Photo by Andrea Gunn

IF YOU CAN SWING A HAMMER or charge a power drill, you can renovate your home, right? Not so fast. No matter how many episodes of “Fixer Upper” or “Rehab Addict” you’ve binged, DIY remodeling isn’t for everyone. In addition to legit construction skills, attempting your own remodel requires planning, preparation and oodles of patience.

Just ask Allison and Aaron Byrne, veteran DIYers who’ve spent the past two years giving a fresh, stylish makeover to their Arden-Arcade home. Allison, a social media strategist for Reddit, and Aaron, a former health care management consultant now working in the construction field and building furniture on the side, are fearless renovators. “We tiled the laundry room day 3 of living here,” says Allison.

Allison and Aaron Byrne

From painting and cabinetry to lighting and floors, this capable couple has tackled every house project imaginable. And they offer hard-won advice to folks wanting to do the same.

Delineate roles early on If you’re working on the project with another person, talk up front about who’s in charge of what. In Allison and Aaron’s case, she took the lead on design while he headed up execution and order of operations. “A DIY project can be stressful on a relationship and your home life,” says Aaron. “We found it really helpful to have really clear roles and responsibilities.”

Keep your larger vision top of mind Even if you’re unable to complete all of your dream projects in a short time span due to time or budget constraints, “having a holistic vision for the house is super important,” says Allison. “You may have to renovate one room at a time, but each project should build on the next so that it doesn’t look disjointed.”

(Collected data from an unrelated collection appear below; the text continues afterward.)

Lemma splay_insert_law fuel st q es e ev :
  splay_rep st q es -> st !! e = Some ev -> e ∉ es ->
  Forall (fun x => is_Some (st !! x) /\ is_nan (tm st x) = false) es ->
  is_nan (time_ ev) = false -> in_order (tm st) es -> (length es < fuel)%nat ->
  exists st' q', splay_insert fuel e st q = Ok (st', q') /\
    splay_rep st' q' (ord_insert (tm st) e es) /\ same_data st st'.
Proof.
  intros (T & HT & <- & Hnd & Hsz) Hev Hne Hes Hnan Ho Hf. unfold splay_insert.
  rewrite (load_Some _ _ _ Hev). cbn [rbind]. rewrite Hsz, wrap_size.
  assert (Hr0 : Rp st e = Some (ev_next ev)) by (unfold Rp; by rewrite Hev).
  assert (Hl0 : Lp st e = Some (ev_prev ev)) by (unfold Lp; by rewrite Hev).
  assert (Htm : tm st e = time_ ev) by (unfold tm; by rewrite Hev).
  destruct (root_ q) as [t|] eqn:Eroot.
  - assert (Hp : parts (Lp st) (Rp st) e [] e [] e (Some t) T).
    { split; [done|done|done|]. cbn. rewrite app_nil_r. by apply NoDup_cons. }
    destruct (insert_loop_spec fuel (time_ ev) e e e t st [] [] T (tm st) Hp) as (st1 & -> & D & Hh);
      try done.
    { eapply Forall_impl; [exact Hes|]. by intros x []. }
    cbn [rbind]. cbn in Hh. rewrite app_nil_r in Hh.
    destruct Hh as (qa & qb & A & B & Hqa & Hqb & HA & HB & Hin & FA & FB).
    rewrite (LEFT_ok _ _ _ Hqb), (RIGHT_ok _ _ _ Hqa). cbn [rbind].
    destruct (put_left_ok st1 e qa _ Hqb) as (st2 & -> & D2 & R2 & L2). cbn [rbind].
    destruct (put_right_ok st2 e qb qa) as (st3 & -> & D3 & L3 & R3); [by rewrite R2|]. cbn [rbind].
    assert (Hne' : forall k, k ∈ inorder A ++ inorder B -> k <> e).
    { intros k Hk ->. by rewrite Hin in Hne. }
    assert (Htr : forall U p, (forall k, k ∈ inorder U -> k ∈ inorder A ++ inorder B) ->
      tr (Lp st1) (Rp st1) p U -> tr (Lp st3) (Rp st3) p U).
    { intros U p HU. apply tr_agree. intros k Hk. specialize (Hne' k (HU k Hk)).
      by rewrite L3, L2, R3, R2, !decide_False. }
    eexists _, _. split; [done|]. split; [|by repeat (eapply same_data_trans; [done|])].
    rewrite <- Htm in FA, FB. rewrite Hin, ord_insert_halves by done.
    exists (Node A e B). cbn [root_ qsize_]. split.
    + split; [done|]. exists qa, qb. rewrite L3, L2, R3, !decide_True by done.
      split; [done|]. split; [done|].
      split; apply Htr; try done; intros k Hk; apply elem_of_app; auto.
    + split; [done|]. rewrite Hin in Hnd, Hne. split.
      * rewrite <- Permutation_middle. by apply NoDup_cons.
      * by rewrite <- Permutation_middle.
  - assert (T = Leaf) as -> by (destruct T as [|? ? ?]; [done|by destruct HT]).
    destruct (put_right_ok st e None _ Hr0) as (st1 & -> & D1 & L1 & R1). cbn [rbind].
    destruct (put_left_ok st1 e None (ev_prev ev)) as (st2 & -> & D2 & R2 & L2); [by rewrite L1|].
    cbn [rbind]. eexists _, _. split; [done|]. split; [|by eapply same_data_trans].
    exists (Node Leaf e Leaf). cbn [root_ qsize_ ord_insert inorder app]. split.
    + split; [done|]. exists None, None. by rewrite L2, R2, R1, !decide_True.
    + split; [done|]. split; [apply NoDup_singleton|done].
Qed.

Think holistically about impacts to your living space Whether you’re remodeling a tiny bathroom or your entire home, considerA what Aaron calls “storage, staging and scope isolation.” Where will you keep the tools and materials needed for the job? Do you have ample space set aside for cutting lumber or assembling cabinetry? How will you minimize dust and debris outside the worksite? “Thinking ahead about all of these things will help the project go more smoothly,” he advises.

Photo by Andrea Gunn

Purchase materials in advance Nothing brings a home project to a screeching halt faster than the words “out of stock.” That’s why Aaron recommends purchasing materials, appliances and fixtures up front, before work begins. “We learned from the supply chain shortages during the pandemic that it’s risky to dive in and not have everything you need for a project.”

Know when to call a pro

It’s OK not to know everything. “If you’re unsure or uneasy, it’s worth getting on the phone with a professional,” suggests Aaron, who recommends having a list of trusted resources at the ready. “It’s never fun to have to scramble to find someone in the middle of an emergency.”